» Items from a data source
◆ ◆ ◆ ◆ ◆ ◆ ◆

(** C1, amended: the candidates are exactly [k = 2 .. min(11, row_count) - 1];
    from 3 rows on the elbow selection returns a [k] with
    [2 <= k <= min(11, row_count) - 1], whatever the inertias; and every
    clustering result computed without a caller-supplied count carries such
    a [k].  On a Dataset with at least 2 numeric columns the run fits the
    centroid clustering for every candidate, in increasing order, on the
    mean-filled matrix: the first candidate whose fit raises ends the run
    with that exception; when all the fits succeed the run goes on as a run
    with the count the elbow selection gives on their inertias; and a run
    that returns a result has fitted every candidate and carries that
    count. *)
Theorem elbow_within_sweep `{B : Backend} :
  (forall row_count k,
      In k (range_to_list (K_range row_count)) <->
      2 <= k <= Z.min 11 row_count - 1) /\
  (forall row_count inertias,
      3 <= row_count ->
      exists k, _find_elbow (K_range row_count) inertias = Ret k /\
                2 <= k <= Z.min 11 row_count - 1) /\
  (forall w w' df_ref df r,
      frames w !! df_ref = Some df ->
      run (clustering_analysis df_ref None) w = (Ret (Clustering r), w') ->
      2 <= kmeans_n_clusters (kmeans r) <= Z.min 11 (n_rows df) - 1) /\
  (forall w df_ref df,
      frames w !! df_ref = Some df ->
      2 <= len (df_columns (select_number df)) ->
      let X := fillna column_mean (select_number df) in
      let candidates := seqZ 2 (Z.min 11 (n_rows df) - 2) in
      let k_range := mkRange 2 (Z.min 11 (n_rows df)) in
      (forall fitted k rest e,
          candidates = fitted ++ k :: rest ->
          Forall (fun k' => exists fit, KMeans_fit k' X = Ret fit) fitted ->
          KMeans_fit k X = Raise e ->
          run (clustering_analysis df_ref None) w = (Raise e, stored X w)) /\
      (forall fits,
          Forall2 (fun k fit => KMeans_fit k X = Ret fit) candidates fits ->
          match _find_elbow k_range (map km_inertia fits) with
          | Ret k =>
              run (clustering_analysis df_ref None) w
              = run (clustering_analysis df_ref (Some k)) w
          | Raise e =>
              run (clustering_analysis df_ref None) w = (Raise e, stored X w)
          end) /\
      (forall r w',
          run (clustering_analysis df_ref None) w = (Ret (Clustering r), w') ->
          exists fits,
            Forall2 (fun k fit => KMeans_fit k X = Ret fit) candidates fits /\
            _find_elbow k_range (map km_inertia fits)
            = Ret (kmeans_n_clusters (kmeans r)))).
Proof.
  split; [ | split; [ | split ] ].
  - intros row_count k. rewrite range_to_list_spec. simpl. lia.
  - intros row_count inertias Hrows.
    destruct (find_elbow_in_range (K_range row_count) inertias) as (k & Hk & Hin).
    + simpl. lia.
    + exists k. split; [ assumption | ]. simpl in Hin. lia.
  - intros w w' df_ref df r Hdf Hrun.
    exact (clustering_chosen_k w w' df_ref df _ Hdf Hrun).
  - intros w df_ref df Hdf Hcols X candidates k_range.
    pose proof (clustering_auto_run w df_ref df Hdf Hcols) as Hauto.
    cbv zeta in Hauto. fold X in Hauto.
    change (K_range (n_rows df)) with k_range in Hauto.
    assert (range_to_list k_range = candidates) as Hcand
        by (rewrite range_to_list_seqZ; reflexivity).
    rewrite Hcand in Hauto.
    pose proof (stored_lookup_new X w) as HX.
    split; [ | split ].
    + intros fitted k rest e Hsplit Hfitted Hk.
      rewrite Hauto, Hsplit, (sweep_raises _ _ _ _ _ _ _ HX Hfitted Hk). reflexivity.
    + intros fits Hfits.
      rewrite Hauto, (sweep_fitted _ _ _ _ _ HX Hfits), run_bind, run_lift.
      destruct (_find_elbow k_range (map km_inertia fits)) as [k | e];
        [ | reflexivity ].
      rewrite (clustering_given_run w df_ref df k Hdf Hcols). reflexivity.
    + intros r w' Hrun. rewrite Hauto in Hrun.
      destruct (run (sweep (fresh (dom (frames w))) candidates) (stored X w))
        as [[inertias | e] w1] eqn:Hsweep; [ | discriminate ].
      destruct (sweep_returned _ _ _ _ _ _ HX Hsweep) as (fits & Hfits & ->).
      exists fits. split; [ exact Hfits | ].
      rewrite run_bind, run_lift in Hrun.
      destruct (_find_elbow k_range (map km_inertia fits)) as [k | e];
        [ | discriminate ].
      rewrite run_bind, run_lift in Hrun.
      destruct (KMeans_fit k X) as [km | e]; [ | discriminate ].
      rewrite run_bind, run_lift in Hrun.
      destruct (DBSCAN_fit_predict X) as [labels | e]; [ | discriminate ].
      cbv zeta in Hrun. rewrite run_bind in Hrun.
      cbn in Hrun. injection Hrun as <- _. reflexivity.
Qed.

Lemma elbow_within_sweep_witness :
  (exists k, _find_elbow (K_range 7)
               [100%float; 40%float; 30%float; 25%float; 22%float] = Ret k /\
             2 <= k <= Z.min 11 7 - 1) /\
  (exists r w',
      run (B := demo_backend) (clustering_analysis 0%nat None) (world_of demo_frame)
        = (Ret (Clustering r), w') /\
      2 <= kmeans_n_clusters (kmeans r) <= Z.min 11 (n_rows demo_frame) - 1 /\
      exists fits,
        Forall2 (fun k fit =>
                   KMeans_fit (Backend := demo_backend) k
                              (fillna (column_mean (Backend := demo_backend))
                                      (select_number demo_frame)) = Ret fit)
                [2] fits /\
        _find_elbow (mkRange 2 3) (map km_inertia fits)
        = Ret (kmeans_n_clusters (kmeans r))).
Proof.
  destruct (elbow_within_sweep (B := demo_backend)) as (_ & Helbow & Hrun & Hsweep).
  split.
  - apply (Helbow 7 [100%float; 40%float; 30%float; 25%float; 22%float]). lia.
  - eexists. eexists.
    match goal with
    | |- ?E /\ _ => assert (Hr : E) by (vm_compute; reflexivity)
    end.
    split; [ exact Hr | ]. split.
    + exact (Hrun (world_of demo_frame) _ 0%nat demo_frame _ eq_refl Hr).
    + destruct (Hsweep (world_of demo_frame) 0%nat demo_frame eq_refl)
        as (_ & _ & Hret); [ vm_compute; discriminate | ].
      exact (Hret _ _ Hr).
Defined.

(** ** More on the order of binary64 values *)

Module FloatOrderMore.

Import FloatOrder.

Lemma leb_refl (x : float) :
  PrimFloat.is_nan x = false -> PrimFloat.leb x x = true.
Proof.
  rewrite FloatOrderFacts.is_nan_spec, FloatAxioms.leb_spec, FloatOrderFacts.SFleb_lex.
  intros Hx. repeat split; try assumption. unfold lex_le. lia.
Qed.

(** Away from NaN, [not (x <= y)] is [y < x]. *)
Lemma not_leb_ltb (x y : float) :
  PrimFloat.is_nan x = false -> PrimFloat.is_nan y = false ->
  PrimFloat.leb x y = false -> PrimFloat.ltb y x = true.
Proof.
  rewrite !FloatOrderFacts.is_nan_spec, FloatAxioms.ltb_spec, FloatOrderFacts.SFltb_lex.
  intros Hx Hy Hle. repeat split; try assumption.
  rewrite FloatAxioms.leb_spec in Hle.
  assert (~ lex_le (Prim2SF x) (Prim2SF y)) as Hn.
  { intros Hl. assert (SFleb (Prim2SF x) (Prim2SF y) = true) as Ht
      by (apply FloatOrderFacts.SFleb_lex; tauto). congruence. }
  unfold lex_le in Hn. unfold lex_lt. lia.
Qed.

Lemma leb_ltb_trans (x y z : float) :
  PrimFloat.leb x y = true -> PrimFloat.ltb y z = true -> PrimFloat.ltb x z = true.
Proof.
  rewrite FloatAxioms.leb_spec, !FloatAxioms.ltb_spec,
    FloatOrderFacts.SFleb_lex, !FloatOrderFacts.SFltb_lex.
  unfold lex_le, lex_lt. intros (? & ? & ?) (? & ? & ?).
  repeat split; try assumption. lia.
Qed.

Lemma ltb_trans (x y z : float) :
  PrimFloat.ltb x y = true -> PrimFloat.ltb y z = true -> PrimFloat.ltb x z = true.
Proof.
  intros Hxy. apply leb_ltb_trans, FloatOrderFacts.ltb_leb. assumption.
Qed.

(** [x < y] and [y <= x] exclude each other. *)
Lemma ltb_not_leb (x y : float) :
  PrimFloat.ltb x y = true -> PrimFloat.leb y x = false.
Proof.
  rewrite FloatAxioms.ltb_spec, FloatOrderFacts.SFltb_lex. intros (Hx & Hy & Hlt).
  destruct (PrimFloat.leb y x) eqn:E; [ | reflexivity ].
  rewrite FloatAxioms.leb_spec, FloatOrderFacts.SFleb_lex in E.
  destruct E as (_ & _ & Hle). unfold lex_lt in Hlt. unfold lex_le in Hle. lia.
Qed.

End FloatOrderMore.

(** ** The elbow selection past its guard *)

Lemma diff_length (a : list float) : len (Np.diff a) = Z.max 0 (len a - 1).
Proof.
  unfold len. induction a as [| x [| y tl] IH]; try reflexivity.
  change (Np.diff (x :: y :: tl)) with (PrimFloat.sub y x :: Np.diff (y :: tl)).
  cbn [length] in *. lia.
Qed.

Lemma argmax_scan_upper (a : list float) :
  forall mp best i, best < i -> Np.argmax_scan mp best i a < i + len a.
Proof.
  unfold len. induction a as [| x tl IH]; intros mp best i Hb; cbn [Np.argmax_scan length].
  - lia.
  - destruct (PrimFloat.is_nan mp); [ lia | ].
    destruct (negb (PrimFloat.leb x mp)).
    + specialize (IH x i (i + 1)). lia.
    + specialize (IH mp best (i + 1)). lia.
Qed.
(** An array whose rows have no element, with the innermost index on the
    rows: [double a[N][M]; for(j=0; j<N; ++j) for(i=0; i<N; ++i) a[i][j] = 0;]
    and [M = 0]. *)
Definition empty_rows_ast : node :=
  Compound (Some
    [arr_decl "a" [ID "N"; ID "M"];
     loop_head "j" 0 (ID "N")
       (loop_head "i" 0 (ID "N")
          (Assignment "=" (ArrayRef (ArrayRef (ID "a") (ID "i")) (ID "j"))
             (Constant (IntLit 0))))]).

(** The kernel object after [set_constant('N', n)] and [set_constant('M', m)]. *)
Definition kernel_N_M (n m : Z) : Kernel :=
  mkKernel [] [] [] [("N", n); ("M", m)] [].

Definition empty_rows_kernel : Kernel :=
  snd (process (sp := sympy_strict) empty_rows_ast (kernel_N_M 50 0)).

(** A machine with one small cache level connected to memory. *)
Definition tiny : MachineModel QFloat :=
  mkMachine (NFloat (inject_Z 2700000000 : F QFloat)) 64
            (NFloat (inject_Z 40000000000 : F QFloat))
            [mkLevel 1 1024 "per core" None].

(** ** The vocabulary of the properties *)

Definition in_range (r : Z * Z) (x : Z) : bool := (fst r <=? x) && (x <? snd r).

(** What holds of the state of the trace once the offsets [done_] of the
    candidate list have been visited. *)
Definition trace_inv (cands done_ : list Z) (st : trace_state) : Prop :=
  let '(m, h, c) := st in
  (forall x, x ∈ m -> x ∈ cands) /\
  (forall x, x ∈ h -> x ∈ done_) /\
  NoDup h /\
  (forall x, x ∈ h -> Intervals.contains c x = true) /\
  (forall x, x ∈ cands -> x ∈ m \/ x ∈ h) /\
  (List.length m + List.length h <= List.length cands)%nat /\
  (NoDup cands -> (List.length m + List.length h = List.length cands)%nat).

Definition wf_table (t : offsets_table) : Prop :=
  NoDup (dkeys t) /\ forall n d, (n, d) ∈ t -> NoDup (dkeys d).
(** ** The Home page *)

(** X16: every run of the Home page raises [TypeError] when it asks for
    its welcome text, whether or not the Start Assessment button is
    pressed: the page only gets as far as creating the session entries. *)
Theorem home_page_raises (start : bool) (s : session_state) :
  Home.page start s = (Raise TypeError, ensure_state s).
Proof. reflexivity. Qed.
(** * dz12: a console contact manager

    A shallow embedding of [dz12.py] and the properties of its fields,
    records, address book and command loop.

    Conventions of the embedding.
    - A Python [str] is a Rocq [string] that holds the UTF-8 bytes of the
      text; [len], [isdigit], [lower], [split], [int] and the [\d] of
      [strptime] go by its characters, with the character classes of
      Python 3.11.  [None] is the [None] of an [option].
    - A raised exception is the [Raise] of a [result]; the exception classes
      the program can meet are the constructors of [exn].  Messages of
      library exceptions are those of Python 3.11, except where Python
      quotes an argument with [repr]; those places say so.
    - A [Field] object has the single attribute [value], so a field is
      represented by that value; an object changed in place is replaced
      where it is stored.
    - The module-level [address_book], the file system, the console and the
      clock read by [datetime.now()] are threaded explicitly.  The console
      is the list of lines still to be read and the list of values given to
      [print]; the prompts of [input] are not recorded.  The file system
      says where each path leads and what the files hold; its messages are
      those of Linux. *)

From Stdlib Require Import String Ascii List ZArith Bool Lia DecimalString.
Import ListNotations.

Local Open Scope string_scope.
Local Open Scope Z_scope.

(** ** Exceptions and results *)

Inductive exn : Type :=
| ValueError (msg : string)
| TypeError (msg : string)
| IndexError (msg : string)
| KeyError (key : string)
| ZeroDivisionError (msg : string)
| FileNotFoundError (msg : string)
| IsADirectoryError (msg : string)
| NotADirectoryError (msg : string)
| UnicodeEncodeError (msg : string)
| JSONDecodeError (msg : string)
| EOFError (msg : string).

(** [except ValueError]: [json.JSONDecodeError] and [UnicodeEncodeError] are
    subclasses of it. *)
Definition is_ValueError (e : exn) : bool :=
  match e with
  | ValueError _ | JSONDecodeError _ | UnicodeEncodeError _ => true
  | _ => false
  end.

(** [str(e)].  For a [KeyError] Python shows the [repr] of the key, written
    here for keys free of quotes and escapes. *)
Definition exn_str (e : exn) : string :=
  match e with
  | ValueError m | TypeError m | IndexError m | ZeroDivisionError m
  | FileNotFoundError m | IsADirectoryError m | NotADirectoryError m
  | UnicodeEncodeError m | JSONDecodeError m | EOFError m => m
  | KeyError k => "'" ++ k ++ "'"
  end.

Inductive result (A : Type) : Type :=
| Ok (a : A)
| Raise (e : exn).
Arguments Ok {A} a.
Arguments Raise {A} e.

Definition bind {A B : Type} (r : result A) (k : A -> result B) : result B :=
  match r with
  | Ok a => k a
  | Raise e => Raise e
  end.

Notation "'let*' x ':=' r 'in' k" := (bind r (fun x => k))
  (at level 10, x pattern, r at level 100, k at level 200).

(** ** Characters

    The classes of characters the string methods go by, as the Unicode
    database of Python 3.11 (Unicode 14.0) has them.  A table lists ranges
    of code points, both ends included. *)

Module Unicode.

(** The characters of [str.isspace]. *)
Definition SPACE : list (Z * Z) :=
  [(9, 13); (28, 32); (133, 133); (160, 160); (5760, 5760); (8192, 8202);
   (8232, 8233); (8239, 8239); (8287, 8287); (12288, 12288)].

(** The characters of [str.isdigit]: those of Numeric_Type Decimal or Digit. *)
Definition DIGIT : list (Z * Z) :=
  [(48, 57); (178, 179); (185, 185); (1632, 1641); (1776, 1785); (1984, 1993);
   (2406, 2415); (2534, 2543); (2662, 2671); (2790, 2799); (2918, 2927);
   (3046, 3055); (3174, 3183); (3302, 3311); (3430, 3439); (3558, 3567);
   (3664, 3673); (3792, 3801); (3872, 3881); (4160, 4169); (4240, 4249);
   (4969, 4977); (6112, 6121); (6160, 6169); (6470, 6479); (6608, 6618);
   (6784, 6793); (6800, 6809); (6992, 7001); (7088, 7097); (7232, 7241);
   (7248, 7257); (8304, 8304); (8308, 8313); (8320, 8329); (9312, 9320);
   (9332, 9340); (9352, 9360); (9450, 9450); (9461, 9469); (9471, 9471);
   (10102, 10110); (10112, 10120); (10122, 10130); (42528, 42537);
   (43216, 43225); (43264, 43273); (43472, 43481); (43504, 43513);
   (43600, 43609); (44016, 44025); (65296, 65305); (66720, 66729);
   (68160, 68163); (68912, 68921); (69216, 69224); (69714, 69722);
   (69734, 69743); (69872, 69881); (69942, 69951); (70096, 70105);
   (70384, 70393); (70736, 70745); (70864, 70873); (71248, 71257);
   (71360, 71369); (71472, 71481); (71904, 71913); (72016, 72025);
   (72784, 72793); (73040, 73049); (73120, 73129); (92768, 92777);
   (92864, 92873); (93008, 93017); (120782, 120831); (123200, 123209);
   (123632, 123641); (125264, 125273); (127232, 127242); (130032, 130041)].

◆ ◆ ◆ ◆ ◆ ◆ ◆

» Directions for this task
The line containing "(43216, 43225); (43264, 43273);" and every line after it, through the end of the records above: output exactly those, and nothing else.

» Answer to this task
   (43216, 43225); (43264, 43273); (43472, 43481); (43504, 43513);
   (43600, 43609); (44016, 44025); (65296, 65305); (66720, 66729);
   (68160, 68163); (68912, 68921); (69216, 69224); (69714, 69722);
   (69734, 69743); (69872, 69881); (69942, 69951); (70096, 70105);
   (70384, 70393); (70736, 70745); (70864, 70873); (71248, 71257);
   (71360, 71369); (71472, 71481); (71904, 71913); (72016, 72025);
   (72784, 72793); (73040, 73049); (73120, 73129); (92768, 92777);
   (92864, 92873); (93008, 93017); (120782, 120831); (123200, 123209);
   (123632, 123641); (125264, 125273); (127232, 127242); (130032, 130041)].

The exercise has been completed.